On the other hand, I admit to wondering whether this was one of those random flights of fancy that the Muse likes to toss my way to distract me. You know how the proverbial “they” always say that good things come to you while you’re busy looking the other way? Perhaps, while I was busy looking at something shiny, it was to prepare me for something else.
But the scarier, and probably more-likely, explanation, was that the universe wanted me to take on a new challenge. Of wanting something, plotting to get it and actually getting off my ass to achieve it. Because follow-through is SO not my style.

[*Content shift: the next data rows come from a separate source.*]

(** A program without a [with] statement stops at the event that raises. *)
Lemma flat_failure (P : forall X, call F X -> Prop) A (p : prog F A) :
  (forall sess pending, ~ P unit (Session_exit F sess pending)) ->
  issues_only P p ->
  forall w e w1 tr,
    run env p w = (inl e, w1, tr) ->
    exists pre ev,
      tr = pre ++ [ev] /\ last_raised pre = None /\ raised_by ev = Some e.
Proof.
  intros Hx.
  induction p as [A a | A e0 | A X c0 k IH | A B0 sess body IHb k IHk];
    intros Hp w e w1 tr H.
  - discriminate.
  - cbn [run] in H. inversion H; subst. exists [], (Raised F e). auto.
  - destruct Hp as [_ Hk]. rewrite run_Call in H.
    destruct (env c0 w) as [[e1 | x] w2].
    + inversion H; subst. exists [], (Ev c0 (inl e)). auto.
    + destruct (run env (k x) w2) as [[r w3] t] eqn:E.
      inversion H; subst.
      destruct (IH x (Hk x) _ _ _ _ E) as (pre & ev & -> & Hc & Hr).
      exists (Ev c0 (inr x) :: pre), ev. repeat split; auto.
      cbn [last_raised raised_by]. now rewrite Hc.
  - destruct Hp as (_ & Hs & _). exfalso. exact (Hx sess None (Hs None)).
Qed.

Lemma flat_stops (P : forall X, call F X -> Prop) A (p : prog F A) w e w1 tr :
  (forall sess pending, ~ P unit (Session_exit F sess pending)) ->
  issues_only P p ->
  run env p w = (inl e, w1, tr) -> stops_with tr e.
Proof.
  intros Hx Hp H.
  pose proof (@flat_failure) as FF.
  destruct (FF P A p Hx Hp w e w1 tr H) as (pre & ev & -> & Hc & Hr).
  exists pre, ev, e. auto.
Qed.

Lemma stops_with_prepend (t1 tr : list (event F)) (e : exn) :
  last_raised t1 = None -> stops_with tr e -> stops_with (t1 ++ tr) e.
Proof.
  intros H1 (pre & ev & e0 & Hc & Hr & Hform).
  exists (t1 ++ pre), ev, e0. split; [|split; [exact Hr|]].
  - rewrite last_raised_app, Hc. exact H1.
  - destruct Hform as [[-> ->] | (sess & r & -> & ->)].
    + left. now rewrite app_assoc.
    + right. exists sess, r. now rewrite app_assoc.
Qed.

Lemma cell_training_stops w e w1 tr :
  run env (cell_training f0) w = (inl e, w1, tr) -> stops_with tr e.
Proof.
  unfold cell_training. rewrite run_Call.
  destruct (env (tf_Session F) w) as [[e0 | sess] w2].
  { intros H. inversion H; subst.
    exists [], (Ev (tf_Session F) (inl e)), e. auto. }
  rewrite run_WithSession.
  destruct (run env (session_body f0 sess) w2) as [[rb w3] tb] eqn:Eb.
  destruct rb as [e0 | tl]; cbv beta iota zeta.
  - (* the body raised: the session is left with the exception pending *)
    pose proof (@flat_failure) as FF.
    destruct (FF (@training_call F) _ (session_body f0 sess)
                (fun _ _ Hf => Hf) (session_body_issues f0 sess) _ _ _ _ Eb)
      as (pre & ev & -> & Hc & Hr).
    destruct (env (Session_exit F sess (Some e0)) w3) as [[e2 | u] w4];
      intros H; inversion H; subst.
    + exists (Ev (tf_Session F) (inr sess) :: pre), ev, e0.
      split; [cbn [last_raised raised_by]; now rewrite Hc|].
      split; [exact Hr|]. right. exists sess, (inl e).
      split; [|reflexivity]. cbn [app]. now rewrite <- app_assoc.
    + exists (Ev (tf_Session F) (inr sess) :: pre), ev, e.
      split; [cbn [last_raised raised_by]; now rewrite Hc|].
      split; [exact Hr|]. right. exists sess, (inr u).
      split; [|reflexivity]. cbn [app]. now rewrite <- app_assoc.
  - (* the body returned: only leaving the session can still raise *)
    pose proof (completed_clean _ _ Eb) as Hc.
    destruct (env (Session_exit F sess None) w3) as [[e2 | u] w4].
    + intros H. inversion H; subst.
      exists (Ev (tf_Session F) (inr sess) :: tb),
             (Ev (Session_exit F sess None) (inl e)), e.
      split; [cbn [last_raised raised_by]; now rewrite Hc|].
      split; [reflexivity|]. left. auto.
    + cbn [run]. discriminate.
Qed.

Ltac graph_cell_stops H :=
  let FS := fresh in
  pose proof (@flat_stops) as FS;
  apply (FS (@graph_call F) _ _ _ _ _ _ (fun _ _ Hf => Hf)) in H;
  [exact H|];
  repeat first
    [ exact I
    | apply issues_only_bind; [|intros ?]
    | apply issues_only_build; exact I ].

(** C7, amended: the notebook has no handler of its own.  A run ends in an
    error exactly when something raises; the first event that raises is the
    last thing the notebook does, but for the [with] statement leaving the
    session when the exception was raised inside it; and the error that
    reaches the top is that exception, unchanged, unless leaving the session
    itself raises, in which case it is the exception of leaving. *)
Theorem exceptions_reach_top (w : W) :
  match outcome env (notebook f0) w with
  | inr _ => last_raised (trace env (notebook f0) w) = None
  | inl e_top => stops_with (trace env (notebook f0) w) e_top
  end.
Proof.
  unfold outcome, trace.
  destruct (run env (notebook f0) w) as [[[e | u] w1] tr] eqn:E; cbn [fst snd].
  2: { eapply completed_clean; exact E. }
  unfold notebook in E.
  apply run_bind_failed in E as [E | (a1 & w2 & t1 & r1 & E1 & E & ->)].
  { unfold cell_placeholders in E. graph_cell_stops E. }
  apply stops_with_prepend; [eapply completed_clean; exact E1|].
  apply run_bind_failed in E as [E | (a2 & w3 & t2 & r2 & E2 & E & ->)].
  { unfold cell_forward in E. graph_cell_stops E. }
  apply stops_with_prepend; [eapply completed_clean; exact E2|].
  apply run_bind_failed in E as [E | (a3 & w4 & t3 & r3 & E3 & E & ->)].
  { unfold cell_reshape in E. graph_cell_stops E. }
  apply stops_with_prepend; [eapply completed_clean; exact E3|].
  apply run_bind_failed in E as [E | (a4 & w5 & t4 & r4 & E4 & E & ->)].
  { unfold cell_logits in E. graph_cell_stops E. }
  apply stops_with_prepend; [eapply completed_clean; exact E4|].
  apply run_bind_failed in E as [E | (a5 & w6 & t5 & r5 & E5 & E & ->)].
  { unfold cell_loss in E. graph_cell_stops E. }
  apply stops_with_prepend; [eapply completed_clean; exact E5|].
  apply run_bind_failed in E as [E | (tl & w7 & t6 & r6 & E6 & E & ->)].
  { now apply cell_training_stops in E. }
  apply stops_with_prepend; [eapply completed_clean; exact E6|].
  pose proof (@flat_stops) as FS.
  apply (FS (@plot_call F) _ _ _ _ _ _ (fun _ _ Hf => Hf)) in E;
    [exact E | apply cell_plot_issues].
Qed.
End NotebookExceptions.

(** The form [stops_with] is not that of every program: with one [with]
    statement inside another, two sessions are left after the event that
    raised. *)
Lemma stops_with_not_nested :
  ~ stops_with
      (trace Demo.env
         (WithSession 1
            (WithSession 2 (Raise Z unit "ValueError"%string)
               (fun u : unit => Ret Z u))
            (fun u : unit => Ret Z u)) 0)
      "ValueError"%string.
Proof.
  cbv [trace run snd Demo.env app].
  intros (pre & ev & e & _ & Hr & [[Htr _] | (sess & r & Htr & _)]).
  - destruct pre as [|a [|b [|c pre]]]; cbn [app] in Htr.
    + discriminate Htr.
    + discriminate Htr.
    + injection Htr as _ _ He. subst ev. discriminate Hr.
    + injection Htr as _ _ _ He. destruct pre; discriminate He.
  - destruct pre as [|a [|b pre]]; cbn [app] in Htr.
    + discriminate Htr.
    + injection Htr as _ He _. subst ev. discriminate Hr.
    + injection Htr as _ _ He.
      destruct pre as [|c pre]; cbn [app] in He; [discriminate He|].
      injection He as _ He. destruct pre; discriminate He.
Qed.
(** * stevedore: the HTTP resources of [api/resources.py]

    A shallow embedding of [TaskResource] (and the two result stubs) and the
    properties of its handlers.

    The handlers are Python methods that mutate the response object they are
    given, call into collaborators that live outside this file of the
    repository ([utils], [models.Task], [api.utils], the [rq] queue) and may
    be interrupted by an exception at every such call.  They are embedded
    as computations of a state-and-exception monad:

    - the state holds the response object, the local variable [session] of
      the running handler, the state of the outside world, and the trace of
      the calls made to the collaborators;
    - the collaborators are the fields of a record [Collab], a parameter of
      every handler: a theorem about a handler holds for every behaviour of
      the database and of the queue, failures included;
    - [Model] is one concrete set of collaborators, written from the
      specification, on which the handlers run.

    Calls to [self.logger.debug] only format their arguments; they touch
    neither the response, the store nor the queue, and are not embedded. *)

From stdpp Require Import base strings gmap list list_numbers pretty.

Open Scope Z_scope.

(** ** Python values and exceptions *)

(** The values a decoded JSON payload can hold.  [POther] stands for a value
    of any remaining type (a float, an array, an object), kept by its text. *)
Inductive pyval : Type :=
| PNone
| PBool (b : bool)
| PInt (z : Z)
| PStr (s : string)
| POther (text : string).

(** A decoded payload: what [dict.get] is called on. *)
Abbreviation dict := (gmap string pyval).

(** [d.get(key, dflt)] *)
Definition get (d : dict) (key : string) (dflt : pyval) : pyval :=
  default dflt (d !! key).

(** [d.update] with keyword arguments [kwargs]: every key of [kwargs] is
    written into [d]. *)
Definition update (d kwargs : dict) : dict := kwargs ∪ d.

Inductive exn : Type :=
| UnboundLocalError (var : string)
| TypeError (msg : string)
| Error (cls : string).

(** How a call ends. *)
Inductive outcome (A : Type) : Type :=
| Returns (a : A)
| Raises (e : exn).
Arguments Returns {A} a.
Arguments Raises {A} e.

(** The exception a call ended with, if any. *)
Definition raised {A} (o : outcome A) : option exn :=
  match o with Returns _ => None | Raises e => Some e end.

(** The truth value of a route parameter ([None] when the route has none). *)
Definition truthy (task_id : option string) : bool :=
  match task_id with
  | Some (String _ _) => true
  | Some EmptyString | None => false
  end.

(** The integer a value is when [range] accepts it: [bool] is a subclass of
    [int]; every other type is refused with a [TypeError]. *)
Definition as_int (v : pyval) : option Z :=
  match v with
  | PInt z => Some z
  | PBool b => Some (if b then 1 else 0)
  | _ => None
  end.

(** ** falcon: status lines and the response object *)

Module falcon.

Definition HTTP_200 : string := "200 OK".
Definition HTTP_201 : string := "201 Created".
Definition HTTP_404 : string := "404 Not Found".
Definition HTTP_409 : string := "409 Conflict".
Definition HTTP_500 : string := "500 Internal Server Error".

Record Response : Type := {
  status : string;
  body : option string;
  location : option string
}.

(** The response object after an attribute is assigned. *)
Definition with_status (r : Response) (s : string) : Response :=
  {| status := s; body := body r; location := location r |}.

Definition with_body (r : Response) (b : string) : Response :=
  {| status := status r; body := Some b; location := location r |}.

Definition with_location (r : Response) (l : string) : Response :=
  {| status := status r; body := body r; location := Some l |}.

End falcon.
Export falcon.

(** ** models.Task and rq.Queue: the data the handlers pass around *)

Module Task.
Record t : Type := { id : Z; repository : string; name : string }.
End Task.

Definition Session : Type := nat.

Record Queue : Type := {
  q_name : string;
  q_connection : dict
}.

(** A call made to a collaborator, with its arguments. *)
Inductive call : Type :=
| create_db_session_
| close_db_session_ (session : Session)
| create_unique_task_ (session : Session) (repository name : pyval)
| find_by_id_ (session : Session) (task_id : option string)
| find_all_ (session : Session)
| serialize_ (task : Task.t)
| serialize_tasks_ (tasks : list Task.t)
| enqueue_ (q : Queue) (func : string) (task_id : option string) (operation : pyval).

(** A trace entry: the call and the exception it raised ([None] when it
    returned). *)
Definition event : Type := call * option exn.

(** An entry of a call to [utils.close_db_session]. *)
Definition is_close (ev : event) : Prop := ∃ s, fst ev = close_db_session_ s.

(** The calls that submit a job. *)
Definition is_enqueue (c : call) : bool :=
  match c with
  | enqueue_ _ _ _ _ => true
  | _ => false
  end.

(** The calls that can add to the store or to the queue; the others open or
    close a session, look Tasks up or serialize them. *)
Definition writes (c : call) : bool :=
  match c with
  | create_unique_task_ _ _ _ | enqueue_ _ _ _ _ => true
  | _ => false
  end.

(** ** The collaborators *)

(** Everything the handlers call that is defined outside [resources.py].
    Each stateful collaborator is a function of the state [World] of the
    outside world that returns or raises.  The two request utilities follow
    their contract: they never raise, and a payload that cannot be decoded
    gives a mapping all the same.  [Request] is falcon's request object and
    [Raw] what is read from its stream; the handlers only pass them on. *)
Record Collab (World Request Raw : Type) : Type := {
  utils_create_db_session : World → outcome Session * World;
  utils_close_db_session : Session → World → outcome () * World;
  Task_create_unique_task :
    Session → pyval → pyval → World → outcome (Task.t * bool) * World;
  Task_find_by_id : Session → option string → World → outcome (option Task.t) * World;
  Task_find_all : Session → World → outcome (list Task.t) * World;
  Task_serialize : Task.t → World → outcome string * World;
  Task_serialize_tasks : list Task.t → World → outcome string * World;
  Queue_enqueue :
    Queue → string → option string → pyval → World → outcome () * World;
  api_utils__read_stream : Request → Raw;
  api_utils__raw_to_dict : Raw → dict;
  str_Response : Response → string
}.
Arguments utils_create_db_session {World Request Raw} _ _.
Arguments utils_close_db_session {World Request Raw} _ _ _.
Arguments Task_create_unique_task {World Request Raw} _ _ _ _ _.
Arguments Task_find_by_id {World Request Raw} _ _ _ _.
Arguments Task_find_all {World Request Raw} _ _ _.
Arguments Task_serialize {World Request Raw} _ _ _.
Arguments Task_serialize_tasks {World Request Raw} _ _ _.
Arguments Queue_enqueue {World Request Raw} _ _ _ _ _ _.
Arguments api_utils__read_stream {World Request Raw} _ _.
Arguments api_utils__raw_to_dict {World Request Raw} _ _.
Arguments str_Response {World Request Raw} _ _.

(** ** The monad of a running handler *)

Record state (World : Type) : Type := State {
  world : World;
  resp : Response;
  session : option Session;
  trace : list event
}.
Arguments State {World} _ _ _ _.
Arguments world {World} _.
Arguments resp {World} _.
Arguments session {World} _.
Arguments trace {World} _.

Definition M (World A : Type) : Type := state World → outcome A * state World.

Section Monad.
Context {World : Type}.

Definition ret {A} (a : A) : M World A := λ st, (Returns a, st).

Definition raise {A} (e : exn) : M World A := λ st, (Raises e, st).

Definition bind {A B} (m : M World A) (k : A → M World B) : M World B :=
  λ st, match m st with
        | (Returns a, st') => k a st'
        | (Raises e, st') => (Raises e, st')
        end.
(** * main.py: daily closes, one-percent changes, a headline per change, a report

    A shallow embedding of [main.py].  Python values are modelled by the data
    the program handles: JSON payloads as trees, pandas frames and series as
    labelled lists, [numpy.float64] as the kernel's binary64 [float], and the
    outside world (HTTP requests, files, the console, the database) as an
    explicit state threaded through a state-and-exception monad. *)

From Stdlib Require Import Floats ZArith String Ascii Uint63 Lia.
From stdpp Require Import gmap strings list sorting.

Set Warnings "-inexact-float,-register-all".

(** ** Exceptions *)

(** The exceptions that can travel through the program.  All of them are
    subclasses of Python's [Exception].  [EmptyResultException] is the class
    declared at the top of [main.py]; the others are raised by the
    interpreter, by pandas or numpy, by [requests], and by the database layer. *)
Inductive exn : Type :=
| KeyError
| IndexError
| ValueError
| TypeError
| HTTPError
| ConnectionError
| JSONDecodeError
| OSError
| DatabaseError
| EmptyResultException (msg val : string).

Definition is_KeyError (e : exn) : bool :=
  match e with KeyError => true | _ => false end.

(** ** JSON payloads *)

(** The market-data payload is built from objects and strings only (every
    number is sent as text).  An object is the list of its items in insertion
    order, as a Python [dict] keeps them; keys are unique in a [dict]. *)
Inductive json : Type :=
| JStr (s : string)
| JObj (fields : list (string * json)).

(** The value of a field of a news article: text, [null], or a nested object
    (the article's source). *)
Inductive field : Type :=
| FNull
| FStr (s : string)
| FObj (sub : list (string * field)).

Definition article : Type := list (string * field).

(** The news payload, seen through the one key the program reads:
    [articles = None] when the response object has no ["articles"] key. *)
Record news_json : Type := { articles : option (list article) }.

(** [d.get(k)] on the items of a [dict]. *)
Fixpoint dict_get {V : Type} (k : string) (d : list (string * V)) : option V :=
  match d with
  | [] => None
  | (k', v) :: d' => if String.eqb k k' then Some v else dict_get k d'
  end.

(** [d[k]], where [d] is whatever [response.json()] returned. *)
Definition getitem (d : json) (k : string) : exn + json :=
  match d with
  | JObj fields =>
      match dict_get k fields with
      | Some v => inr v
      | None => inl KeyError
      end
  | JStr _ => inl TypeError
  end.

(** ** pandas: frames and series *)

(** A cell of an object-typed frame: a value, or [None] for the missing-value
    marker (NaN). *)
Definition cell (V : Type) : Type := option V.

(** A series: its items in position order, each with its index label. *)
Abbreviation Series V := (list (string * V)) (only parsing).

(** A frame built from a [dict] of columns: the row labels, and for each
    column its label and the value it was built from (a [dict] from row
    label to cell, or a scalar repeated on every row). *)
Record DataFrame : Type := {
  index : list string;
  columns : list (string * json)
}.

(** The row labels of [pd.DataFrame(dict)]: the keys of the [dict]-valued
    columns, each at its first appearance. *)
Fixpoint add_keys (seen : list string) (ks : list string) : list string :=
  match ks with
  | [] => seen
  | k :: ks' =>
      if existsb (String.eqb k) seen then add_keys seen ks'
      else add_keys (seen ++ [k]) ks'
  end.

Definition keys_of (v : json) : list string :=
  match v with
  | JObj fields => map fst fields
  | JStr _ => []
  end.

Definition union_indexes (cols : list (string * json)) : list string :=
  fold_left (fun seen c => add_keys seen (keys_of (snd c))) cols [].

Definition is_dict (v : json) : bool :=
  match v with JObj _ => true | JStr _ => false end.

Well, that’s not true. I did try. A couple of times. Maybe I tried hard, by my own standards. But failure is not a houseguest I’m willing to entertain for long, and I ain’t running no bed-and-breakfast for it, either. It can have the occasional stay, but I’m a bitch of a landlord — no repeat visits, damn it. At least, not too many of them. 😉
But then I went and attempted NOT to try/succeed, and well, I failed at that, too. I’m happy to find new dreams. I just don’t know why certain ones insist on recurring.
I don’t know. None of us will ever achieve greatness by simply setting mundane goals. I have always believed we’ve got to dream big, and we’ll grow into them eventually. And the way life goes for so many of us, we dream small and let our dreams get bigger, incrementally. But when you do it that way, do you ever reach a point where you’re willing to just settle down where you are than fight another day?
I’m never going to stop dreaming and pushing for them to come true, no matter how out-of-reach they are. But I’m scared to let them change too much because there’s still a part of me that says, “Patience, Grasshopper.” Then again, what if too much time goes by and the dream does come true, but I’ve changed too much to want it anymore?
Well, then I guess, in that, I have my answer.
Look, I trust the universe. That’s something I haven’t been able to say for awhile because it always feels like time is running out. And I’m not in that much of a rush, truth be told. If good things come to those who wait, then I’ve got an amazing reward coming my way when it’s ready. And I don’t want it in its less-than-perfect state — let the universe work out all the kinks and I’ll take my fairy-tale ending whenever it’s good and ready.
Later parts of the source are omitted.